**Exercise details**
Type again, exactly, the lines below from the start through the line that includes "(* Invalid line in address file %s: %s *)".

(Data items)
════
(** * brief: section splitting, markup conversion and address parsing

    A shallow embedding of the Go packages [parser], [address], [markup]
    and [cmd] of the brief letter tool, and the properties of the
    section/markup pipeline established on it.

    Go strings are byte sequences: they are modelled as [string] (a list
    of 8-bit [ascii]).  Go slices of lines are lists; a slice expression
    panics when its bounds are out of range, which is kept explicit in
    the [outcome] type.  Go maps are [gmap]s. *)

From Stdlib Require Import ZArith Ascii String List Bool Lia.
From stdpp Require Import base option list gmap strings fin_maps.

Local Open Scope Z_scope.

(** ** Results of Go calls *)

(** A call either returns a value or ends in a run-time panic. *)
Inductive outcome (A : Type) : Type :=
| Returns (a : A)
| Panics.
Arguments Returns {A} a.
Arguments Panics {A}.

Global Instance outcome_ret : MRet outcome := @Returns.

Global Instance outcome_bind : MBind outcome := fun A B f m =>
  match m with
  | Returns a => f a
  | Panics => Panics
  end.

(** A Go function with results [(T, error)]: every such function of the
    program returns either a value with a nil error, or the zero value
    with an error. *)
Inductive error : Type :=
| ErrNoContent
    (* No line with content found *)
| ErrMultipleContent
    (* More than one line with content found *)
| ErrNoConverter (markupType : string)
    (* No converter configured for markupType %s. Consider installing pandoc. *)
| ErrNoConverterCmd (markupType : string)
    (* No converterCmd defined for markup %s *)
| ErrConvert (markupType converterCmd : string)
    (* Error converting %s markup via %s: %w *)
| ErrContentWithoutAddress (text : string)
    (* Invalid address file %s. content without 'address:': %s *)
| ErrInvalidLine (text : string).
    (* Invalid line in address file %s: %s *)

Inductive result (A : Type) : Type :=
| Value (a : A)
| Error (e : error).
Arguments Value {A} a.
Arguments Error {A} e.

Definition is_error {A} (r : result A) : bool :=
  match r with
  | Value _ => false
  | Error _ => true
  end.

(** The lines of a file: [type BrfLines []string]. *)
Abbreviation BrfLines := (list string).

(** ** The parts of the Go language and library the program uses *)
Module Go.

(** [len(a)] as a Go [int]. *)
Definition len {A} (a : list A) : Z := Z.of_nat (length a).

(** The slice expression [a[lo:hi]].  Go panics unless
    [0 <= lo <= hi <= cap(a)]; every upper bound this program computes
    is at most [len(a)], so the length stands for the capacity. *)
Definition slice {A} (a : list A) (lo hi : Z) : outcome (list A) :=
  if (0 <=? lo) && (lo <=? hi) && (hi <=? len a)
  then Returns (take (Z.to_nat (hi - lo)) (drop (Z.to_nat lo) a))
  else Panics.

(** [a[lo:]] is [a[lo:len(a)]]. *)
Definition slice_from {A} (a : list A) (lo : Z) : outcome (list A) :=
  slice a lo (len a).

Definition byte (n : N) : ascii := ascii_of_N n.

Definition bytes (l : list N) : string :=
  string_of_list_ascii (map byte l).

(** The line feed, Go's ["\n"]. *)
Definition LF : string := bytes [10%N].

(** [strings.HasPrefix] and [strings.HasSuffix]. *)
Fixpoint HasPrefix (s p : string) {struct p} : bool :=
  match p, s with
  | EmptyString, _ => true
  | String c p', String d s' => if Ascii.eqb c d then HasPrefix s' p' else false
  | String _ _, EmptyString => false
  end.

Fixpoint string_drop (n : nat) (s : string) : string :=
  match n, s with
  | O, _ => s
  | S n', String _ s' => string_drop n' s'
  | S _, EmptyString => EmptyString
  end.

Fixpoint string_take (n : nat) (s : string) : string :=
  match n, s with
  | S n', String c s' => String c (string_take n' s')
  | _, _ => EmptyString
  end.

Definition HasSuffix (s p : string) : bool :=
  (String.length p <=? String.length s)%nat &&
  String.eqb (string_drop (String.length s - String.length p) s) p.

(** [strings.TrimPrefix]. *)
Definition TrimPrefix (s p : string) : string :=
  if HasPrefix s p then string_drop (String.length p) s else s.

(** The UTF-8 encodings of the runes for which [unicode.IsSpace] holds:
    tab, LF, VT, FF, CR, space, U+0085, U+00A0, U+1680, U+2000 to
    U+200A, U+2028, U+2029, U+202F, U+205F and U+3000. *)
Definition spaceRunes : list string :=
  map bytes
    [ [9]; [10]; [11]; [12]; [13]; [32];
      [194; 133]; [194; 160];
      [225; 154; 128];
      [226; 128; 128]; [226; 128; 129]; [226; 128; 130]; [226; 128; 131];
      [226; 128; 132]; [226; 128; 133]; [226; 128; 134]; [226; 128; 135];
      [226; 128; 136]; [226; 128; 137]; [226; 128; 138];
      [226; 128; 168]; [226; 128; 169]; [226; 128; 175];
      [226; 129; 159];
      [227; 128; 128] ]%N.

(** Width in bytes of the white-space rune [s] starts with (ends with);
    [0] when the first (last) rune is not white space.  No encoding in
    the table is a prefix or a suffix of another one. *)
Definition leadingSpace (s : string) : nat :=
  match List.find (HasPrefix s) spaceRunes with
  | Some r => String.length r
  | None => O
  end.

Definition trailingSpace (s : string) : nat :=
  match List.find (HasSuffix s) spaceRunes with
  | Some r => String.length r
  | None => O
  end.
(** [Offset(x, y)] is [Transform(1, 0, 0, 1, x, y)]. *)
Definition Offset (x y : T) : Transform :=
  {| xx := one; xy := zero; yx := zero; yy := one; dx := x; dy := y |}.

(** [Identity] is [Transform()], the matrix [(1, 0, 0, 1, 0, 0)]. *)
Definition Identity : Transform :=
  {| xx := one; xy := zero; yx := zero; yy := one; dx := zero; dy := zero |}.

(** [t.transform(other)]: [other] first, then [t]. *)
Definition transform_ (t : Transform) (other : matrix) : Transform :=
  let '(xx1, xy1, yx1, yy1, dx1, dy1) := other in
  {| xx := add (mul xx1 (xx t)) (mul xy1 (yx t));
     xy := add (mul xx1 (xy t)) (mul xy1 (yy t));
     yx := add (mul yx1 (xx t)) (mul yy1 (yx t));
     yy := add (mul yx1 (xy t)) (mul yy1 (yy t));
     dx := add (add (mul (xx t) dx1) (mul (yx t) dy1)) (dx t);
     dy := add (add (mul (xy t) dx1) (mul (yy t) dy1)) (dy t) |}.

(** [t.scale(x, y)] is [t.transform((x, 0, 0, y, 0, 0))]. *)
Definition scale (t : Transform) (x y : T) : Transform :=
  transform_ t (x, zero, zero, y, zero, zero).

End Transform.
Arguments matrix T : clear implicits.
Arguments Transform T : clear implicits.

End transform.

(** ** [fontParts.base.normalizers] *)

Module normalizers.

Section Normalizers.
Context {T : Type}.

(** Modelled from the spec: [fontParts.base.normalizers] is not among the
    sources.  The glossary has a normalizer as a pure function that checks
    a caller-supplied value and coerces it into a canonical form; the
    values below are well formed by their type, so each normalizer hands
    its argument back. *)
Definition normalizeTransformationMatrix (value : transform.matrix T)
  : result (transform.matrix T) := mret value.

(** Modelled from the spec: see [normalizeTransformationMatrix]. *)
Definition normalizeCoordinateTuple (value : T * T) : result (T * T) :=
  mret value.

(** Modelled from the spec: see [normalizeTransformationMatrix]. *)
Definition normalizeTransformationOffset (value : T * T) : result (T * T) :=
  mret value.

(** Modelled from the spec: see [normalizeTransformationMatrix]. *)
Definition normalizeX (value : T) : result T := mret value.

(** Modelled from the spec: see [normalizeTransformationMatrix]. *)
Definition normalizeY (value : T) : result T := mret value.
(** * SEO topic generator: keyword extraction, scoring, ranking and idea
    generation (src/seo.py, src/seonew.py, src/test.py)

    A shallow embedding of the pure core of the three script variants and the
    properties of the pipeline stated over it.

    Conventions.
    - A Python [str] is a [string]; its characters are 8-bit characters read
      as the code points U+0000..U+00FF (Latin-1), on which [str.lower],
      [str.isupper], [str.split] and the regex classes [\b] and [[a-zA-Z]]
      are written out exactly.
    - A [datetime] is an integer count of microseconds; comparison of
      datetimes is comparison of these integers.
    - [set] is [gset string]; insertion-ordered dictionaries ([Counter]) are
      association lists.
    - A function that an exception can leave returns an [option], [None]
      standing for the exception; a run of [main] ends in an [Outcome].
    - NLTK's stopword list and sentence tokenizer, feedparser and the clock
      are outside the repository and are section variables. *)

From Stdlib Require Import ZArith Ascii String List Lia Bool.
From Stdlib Require Import Sorting.Sorted Sorting.Permutation.
From stdpp Require Import base decidable list gmap strings.

Local Open Scope string_scope.
Local Open Scope list_scope.
Local Open Scope nat_scope.

(* ===================================================================== *)
(** ** Characters and strings *)
(* ===================================================================== *)

Module Text.

Definition code (c : ascii) : N := N_of_ascii c.

Definition between (lo hi : N) (c : ascii) : bool :=
  (N.leb lo (code c) && N.leb (code c) hi)%bool.

(** [[a-z]], [[A-Z]] and [[a-zA-Z]]. *)
Definition is_az (c : ascii) : bool := between 97 122 c.
Definition is_AZ (c : ascii) : bool := between 65 90 c.
Definition is_alpha (c : ascii) : bool := (is_az c || is_AZ c)%bool.

(** [c.isupper()] for one character: A-Z and the Latin-1 capitals. *)
Definition isupper (c : ascii) : bool :=
  (is_AZ c || between 192 214 c || between 216 222 c)%bool.

(** [c.lower()] for one character. *)
Definition lower_char (c : ascii) : ascii :=
  if isupper c then ascii_of_N (code c + 32) else c.

(** [c.isspace()]. *)
Definition isspace (c : ascii) : bool :=
  (between 9 13 c || between 28 32 c
   || N.eqb (code c) 133 || N.eqb (code c) 160)%bool.

(** The regex class [\w] on [str] patterns: alphanumerics and underscore. *)
Definition is_word (c : ascii) : bool :=
  (is_alpha c || between 48 57 c || N.eqb (code c) 95
   || N.eqb (code c) 170 || between 178 179 c || N.eqb (code c) 181
   || between 185 186 c || between 188 190 c
   || between 192 214 c || between 216 246 c || between 248 255 c)%bool.

(** [s.lower()]. *)
Fixpoint lower (s : string) : string :=
  match s with
  | EmptyString => EmptyString
  | String c s' => String (lower_char c) (lower s')
  end.
(** C6: a player who chooses attack with at least 1 energy loses exactly
    1 energy, stages 25 damage against the opponent if charged at the
    start of the round and 15 otherwise, and ends the round not charged;
    with less than 1 energy the player's energy and charged flag and the
    opponent's HP are left as they were, no damage is staged, and the
    status message is 'Not enough energy!'. Stated for every game the
    engine can hold and for either slot. *)
Theorem attack_effect (s : Slot) (g : Game) (a1 a2 : JsValue) :
  reachable g ->
  actionOf s a1 a2 = ATTACK ->
  let me := playerOf s g in
  let opp := playerOf (opponent s) g in
  let staged := executeActions (player1 g) (player2 g) a1 a2 in
  let g' := (processActions g a1 a2).1 in
  let br := (processActions g a1 a2).2 in
  (1 <= energy me ->
     energy (playerOf s g') = energy me - 1
     /\ energyChange (resultOf s br) = -1
     /\ damage (stagedOf (opponent s) staged)
        = (if charged me then 25 else 15)
     /\ charged (playerOf s g') = false
     /\ statusChange (resultOf s br)
        = Some (if charged me then "Charged attack!" else "Normal attack!"))
  /\ (energy me < 1 ->
     energy (playerOf s g') = energy me
     /\ energyChange (resultOf s br) = 0
     /\ charged (playerOf s g') = charged me
     /\ damage (stagedOf (opponent s) staged) = 0
     /\ hp (playerOf (opponent s) g') = hp opp
     /\ statusChange (resultOf s br) = Some "Not enough energy!").
Proof.
  intros Hg Ha me opp staged g' br. subst staged g' br.
  destruct (reachable_player_inv s g Hg) as [_ Hen].
  destruct (reachable_player_inv (opponent s) g Hg) as [Hhp _].
  fold me in Hen. fold opp in Hhp.
  round_facts. fold me opp. rewrite Ha.
  unfold energyDelta, damageDealt, chargedAfter, messageOf. cbn [strictEq ATTACK].
  change (String.eqb "attack" "attack") with true. cbn [andb].
  split; intros He.
  - rewrite (geb_ge _ _ He). repeat split; lia.
  - rewrite (geb_lt _ _ He). rewrite Zdiv_0_l.
    repeat split; try lia. destruct (isDefend _); lia.
Qed.

Lemma attack_effect_witness :
  reachable (newGame "game_1")
  /\ actionOf Slot1 ATTACK DEFEND = ATTACK
  /\ 1 <= energy (playerOf Slot1 (newGame "game_1"))
  /\ energy (playerOf Slot1 (processActions (newGame "game_1")
                                            ATTACK DEFEND).1) = 3 - 1.
Proof.
  assert (1 <= energy (playerOf Slot1 (newGame "game_1"))) as He
    by discriminate.
  split; [constructor | split; [reflexivity | split; [exact He |]]].
  exact (proj1 (proj1 (attack_effect Slot1 (newGame "game_1") ATTACK DEFEND
                         (reachable_new "game_1") eq_refl) He)).
Defined.
(** * OasisDB scripts and client: log monitor, compaction stress harness,
    Python client, polling script and example

    A shallow embedding of [script/log_monitor.py],
    [script/compact_test.py], [client-sdk/Python/client.py],
    [client-sdk/Python/jiankong.py] and [example.py].

    Modelling conventions.
    - A Python [str] is a [string]; characters are 8-bit, text outside ASCII
      is carried as its UTF-8 bytes.  Case mapping and whitespace act on the
      ASCII range.
    - Python values that reach the analyser come out of [json.loads]; they
      are the inductive type [pyval].  A [dict] is an association list in
      insertion order with unique keys.
    - [defaultdict(int)] is a [gmap string Z]; a missing key reads as 0.
    - [deque(maxlen=n)] is a list together with its bound.
    - Exceptions are explicit: a computation yields the state it reached and
      either a value or the exception raised.
    - The outside world (the log file growing, reads failing, the service
      answering, the clock, the stop flag flipped by another thread) is a
      list of events or observations handed to the loops.
    - The text of the log file is the text the text layer of [open] hands
      to [readline]: decoded, and with line ends already translated to the
      newline character.
    - Limits of the interpreter (recursion depth of the decoder, the digit
      limit of [int]) are outside the model; console output of the stress
      loop is not recorded, that of the monitor is.
    - The HTTP session is a function from the requests made so far to the
      reply to the last one; of a reply the model keeps what the client
      reads: status, body, text and decoded JSON.
    - Imports are taken to succeed. *)

From Stdlib Require Import ZArith NArith List String Ascii Bool Lia SpecFloat.
From stdpp Require Import base gmap strings list pretty.

Local Open Scope Z_scope.

(* ===================================================================== *)
(** ** Python strings *)
(* ===================================================================== *)

Module PyStr.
════
**Exercise result**
(** * brief: section splitting, markup conversion and address parsing

    A shallow embedding of the Go packages [parser], [address], [markup]
    and [cmd] of the brief letter tool, and the properties of the
    section/markup pipeline established on it.

    Go strings are byte sequences: they are modelled as [string] (a list
    of 8-bit [ascii]).  Go slices of lines are lists; a slice expression
    panics when its bounds are out of range, which is kept explicit in
    the [outcome] type.  Go maps are [gmap]s. *)

From Stdlib Require Import ZArith Ascii String List Bool Lia.
From stdpp Require Import base option list gmap strings fin_maps.

Local Open Scope Z_scope.

(** ** Results of Go calls *)

(** A call either returns a value or ends in a run-time panic. *)
Inductive outcome (A : Type) : Type :=
| Returns (a : A)
| Panics.
Arguments Returns {A} a.
Arguments Panics {A}.

Global Instance outcome_ret : MRet outcome := @Returns.

Global Instance outcome_bind : MBind outcome := fun A B f m =>
  match m with
  | Returns a => f a
  | Panics => Panics
  end.

(** A Go function with results [(T, error)]: every such function of the
    program returns either a value with a nil error, or the zero value
    with an error. *)
Inductive error : Type :=
| ErrNoContent
    (* No line with content found *)
| ErrMultipleContent
    (* More than one line with content found *)
| ErrNoConverter (markupType : string)
    (* No converter configured for markupType %s. Consider installing pandoc. *)
| ErrNoConverterCmd (markupType : string)
    (* No converterCmd defined for markup %s *)
| ErrConvert (markupType converterCmd : string)
    (* Error converting %s markup via %s: %w *)
| ErrContentWithoutAddress (text : string)
    (* Invalid address file %s. content without 'address:': %s *)
| ErrInvalidLine (text : string).
    (* Invalid line in address file %s: %s *)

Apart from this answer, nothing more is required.